Recientes contactos indirectos entre Irán y Estados Unidos en Ginebra han mostrado avances significativos, según informes oficiales. Se espera que las negociaciones continúen la próxima semana en Viena, donde se llevará a cabo una reunión técnica sobre el programa nuclear iraní.

Durante este proceso, las posturas de ambos países han revelado diferencias marcadas. El Gobierno iraní ha solicitado que Washington retire lo que considera "demandas excesivas" para poder alcanzar un nuevo acuerdo. En este contexto, el canciller iraní, Abbas Araqchi, mantuvo un diálogo con su par egipcio, Badr Abdelati, subrayando el compromiso de Irán con la diplomacia. Araqchi destacó en sus redes sociales que para lograr un avance es crucial que la otra parte actúe con seriedad y realismo, evitando errores de cálculo.

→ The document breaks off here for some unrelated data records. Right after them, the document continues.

(* ===== verification/V1alpha1Types.v ===== *)
(** * The API types of package [v1alpha1] (src/api/arc/v1alpha1)

    The versioned types: what clients send and receive and what the controllers work on. *)

From stdpp Require Import base gmap list strings.
From Stdlib Require Import ZArith.
From S2P Require Import Prelude GoStd KubeTypes.

Local Open Scope string_scope.

(** ** ArtifactWorkflow *)

(** A phase is a string; [WorkflowPhase] values other than the six constants can
    occur, since the API does not restrict them. *)
Definition WorkflowPhase : Type := string.

Definition WorkflowUnknown : WorkflowPhase := "".
Definition WorkflowPending : WorkflowPhase := "Pending".
Definition WorkflowRunning : WorkflowPhase := "Running".
Definition WorkflowSucceeded : WorkflowPhase := "Succeeded".
Definition WorkflowFailed : WorkflowPhase := "Failed".
Definition WorkflowError : WorkflowPhase := "Error".

Definition Completed (p : WorkflowPhase) : bool :=
  bool_decide (p = WorkflowSucceeded) || bool_decide (p = WorkflowFailed)
  || bool_decide (p = WorkflowError).

Definition InProgress (p : WorkflowPhase) : bool :=
  bool_decide (p = WorkflowPending) || bool_decide (p = WorkflowRunning).

Record ArtifactWorkflowParameter := mkArtifactWorkflowParameter {
  Param_Name : string;
  Param_Value : string;
}.

Record ArtifactWorkflowSpec := mkArtifactWorkflowSpec {
  AWSpec_Type : string;
  AWSpec_Parameters : list ArtifactWorkflowParameter;
  AWSpec_SrcSecretRef : LocalObjectReference;
  AWSpec_DstSecretRef : LocalObjectReference;
}.

Record ArtifactWorkflowStatus := mkArtifactWorkflowStatus {
  AWStatus_Phase : WorkflowPhase;
  AWStatus_Message : string;
}.

Record ArtifactWorkflow := mkArtifactWorkflow {
  AW_TypeMeta : TypeMeta;
  AW_ObjectMeta : ObjectMeta;
  AW_Spec : ArtifactWorkflowSpec;
  AW_Status : ArtifactWorkflowStatus;
}.

Record ArtifactWorkflowList := mkArtifactWorkflowList {
  AWList_TypeMeta : TypeMeta;
  AWList_ListMeta : ListMeta;
  AWList_Items : list ArtifactWorkflow;
}.

(** ** ArtifactType *)

Record ArtifactTypeRules := mkArtifactTypeRules {
  Rules_SrcTypes : list string;
  Rules_DstTypes : list string;
}.

Record ArtifactTypeSpec := mkArtifactTypeSpec {
  ATSpec_Rules : ArtifactTypeRules;
  ATSpec_Parameters : list ArtifactWorkflowParameter;
  ATSpec_WorkflowTemplateRef : LocalObjectReference;
}.

Inductive ArtifactTypeStatus := mkArtifactTypeStatus.

Record ArtifactType := mkArtifactType {
  AT_TypeMeta : TypeMeta;
  AT_ObjectMeta : ObjectMeta;
  AT_Spec : ArtifactTypeSpec;
  AT_Status : ArtifactTypeStatus;
}.

Record ArtifactTypeList := mkArtifactTypeList {
  ATList_TypeMeta : TypeMeta;
  ATList_ListMeta : ListMeta;
  ATList_Items : list ArtifactType;
}.

(** ** Endpoint *)

Definition EndpointUsage : Type := string.

Definition EndpointUsagePullOnly : EndpointUsage := "PullOnly".
Definition EndpointUsagePushOnly : EndpointUsage := "PushOnly".
Definition EndpointUsageAll : EndpointUsage := "All".

Record EndpointSpec := mkEndpointSpec {
  EPSpec_Type : string;
  EPSpec_RemoteURL : string;
  EPSpec_SecretRef : LocalObjectReference;
  EPSpec_Usage : EndpointUsage;
}.

Inductive EndpointStatus := mkEndpointStatus.

Record Endpoint := mkEndpoint {
  EP_TypeMeta : TypeMeta;
  EP_ObjectMeta : ObjectMeta;
  EP_Spec : EndpointSpec;
  EP_Status : EndpointStatus;
}.

Record EndpointList := mkEndpointList {
  EPList_TypeMeta : TypeMeta;
  EPList_ListMeta : ListMeta;
  EPList_Items : list Endpoint;
}.

(** ** Order *)

Record OrderDefaults := mkOrderDefaults {
  Defaults_SrcRef : LocalObjectReference;
  Defaults_DstRef : LocalObjectReference;
}.

Record OrderArtifact := mkOrderArtifact {
  Artifact_Type : string;
  Artifact_SrcRef : LocalObjectReference;
  Artifact_DstRef : LocalObjectReference;
  Artifact_Spec : RawExtension;
}.

Record OrderSpec := mkOrderSpec {
  OrderSpec_Defaults : OrderDefaults;
  OrderSpec_Artifacts : list OrderArtifact;
}.

Record OrderArtifactWorkflowStatus := mkOrderArtifactWorkflowStatus {
  OAWS_ArtifactIndex : Z;
  OAWS_Phase : WorkflowPhase;
  OAWS_Message : string;
}.

(** The map of the status is nil ([None]) until the controller first writes it. *)
Record OrderStatus := mkOrderStatus {
  OrderStatus_ArtifactWorkflows : option (gmap string OrderArtifactWorkflowStatus);
}.

Record Order := mkOrder {
  Order_TypeMeta : TypeMeta;
  Order_ObjectMeta : ObjectMeta;
  Order_Spec : OrderSpec;
  Order_Status : OrderStatus;
}.

Record OrderList := mkOrderList {
  OrderList_TypeMeta : TypeMeta;
  OrderList_ListMeta : ListMeta;
  OrderList_Items : list Order;
}.

(** ** Decidable equality *)

#[export] Instance ArtifactWorkflowParameter_eq_dec : EqDecision ArtifactWorkflowParameter.
Proof. solve_decision. Defined.
#[export] Instance ArtifactWorkflowSpec_eq_dec : EqDecision ArtifactWorkflowSpec.
Proof. solve_decision. Defined.
#[export] Instance OrderArtifactWorkflowStatus_eq_dec : EqDecision OrderArtifactWorkflowStatus.
Proof. unfold EqDecision, WorkflowPhase in *. solve_decision. Defined.

(** ** Field updates *)

Definition set_AW_ObjectMeta (aw : ArtifactWorkflow) (m : ObjectMeta) : ArtifactWorkflow :=
  mkArtifactWorkflow (AW_TypeMeta aw) m (AW_Spec aw) (AW_Status aw).

Definition set_AW_Phase (aw : ArtifactWorkflow) (p : WorkflowPhase) : ArtifactWorkflow :=
  mkArtifactWorkflow (AW_TypeMeta aw) (AW_ObjectMeta aw) (AW_Spec aw)
    (mkArtifactWorkflowStatus p (AWStatus_Message (AW_Status aw))).

Definition set_Order_ObjectMeta (o : Order) (m : ObjectMeta) : Order :=
  mkOrder (Order_TypeMeta o) m (Order_Spec o) (Order_Status o).

Definition set_Order_ArtifactWorkflows (o : Order)
  (st : option (gmap string OrderArtifactWorkflowStatus)) : Order :=
  mkOrder (Order_TypeMeta o) (Order_ObjectMeta o) (Order_Spec o) (mkOrderStatus st).

Definition set_OAWS_Phase (s : OrderArtifactWorkflowStatus) (p : WorkflowPhase) :=
  mkOrderArtifactWorkflowStatus (OAWS_ArtifactIndex s) p (OAWS_Message s).

Definition set_OAWS_ArtifactIndex (s : OrderArtifactWorkflowStatus) (i : Z) :=
  mkOrderArtifactWorkflowStatus i (OAWS_Phase s) (OAWS_Message s).

(** The zero value, which reading an absent key of the status map gives. *)
Definition emptyOAWS : OrderArtifactWorkflowStatus :=
  mkOrderArtifactWorkflowStatus 0 WorkflowUnknown "".

(** ** The phases *)

(** A phase is never both completed and in progress. *)
Lemma Completed_not_InProgress p : Completed p = true -> InProgress p = false.
Proof.
  unfold Completed, InProgress. rewrite !orb_true_iff, !bool_decide_eq_true.
  by intros [[->| ->]| ->].
Qed.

Las autoridades iraníes no han especificado las exigencias de EEUU que consideran inaceptables, pero han rechazado la inclusión de nuevos temas en las negociaciones. Estados Unidos ha enfatizado que el proceso debe abordar el programa de misiles balísticos de Irán y su enriquecimiento de uranio, exigencias que Teherán ha desestimado enérgicamente. En este marco, Omán ha actuado como mediador, resaltando la apertura de ambas partes para explorar soluciones creativas y nuevas ideas que faciliten un entendimiento.

Este clima de negociaciones se desarrolla en un contexto de tensiones crecientes entre Washington y Teherán, acentuadas por el despliegue militar estadounidense en Oriente Medio. La historia de desavenencias entre ambos países se remonta al acuerdo nuclear de 2015, que fue anulado por la salida unilateral de EEUU en 2018, lo que llevó a un prolongado estancamiento en las conversaciones.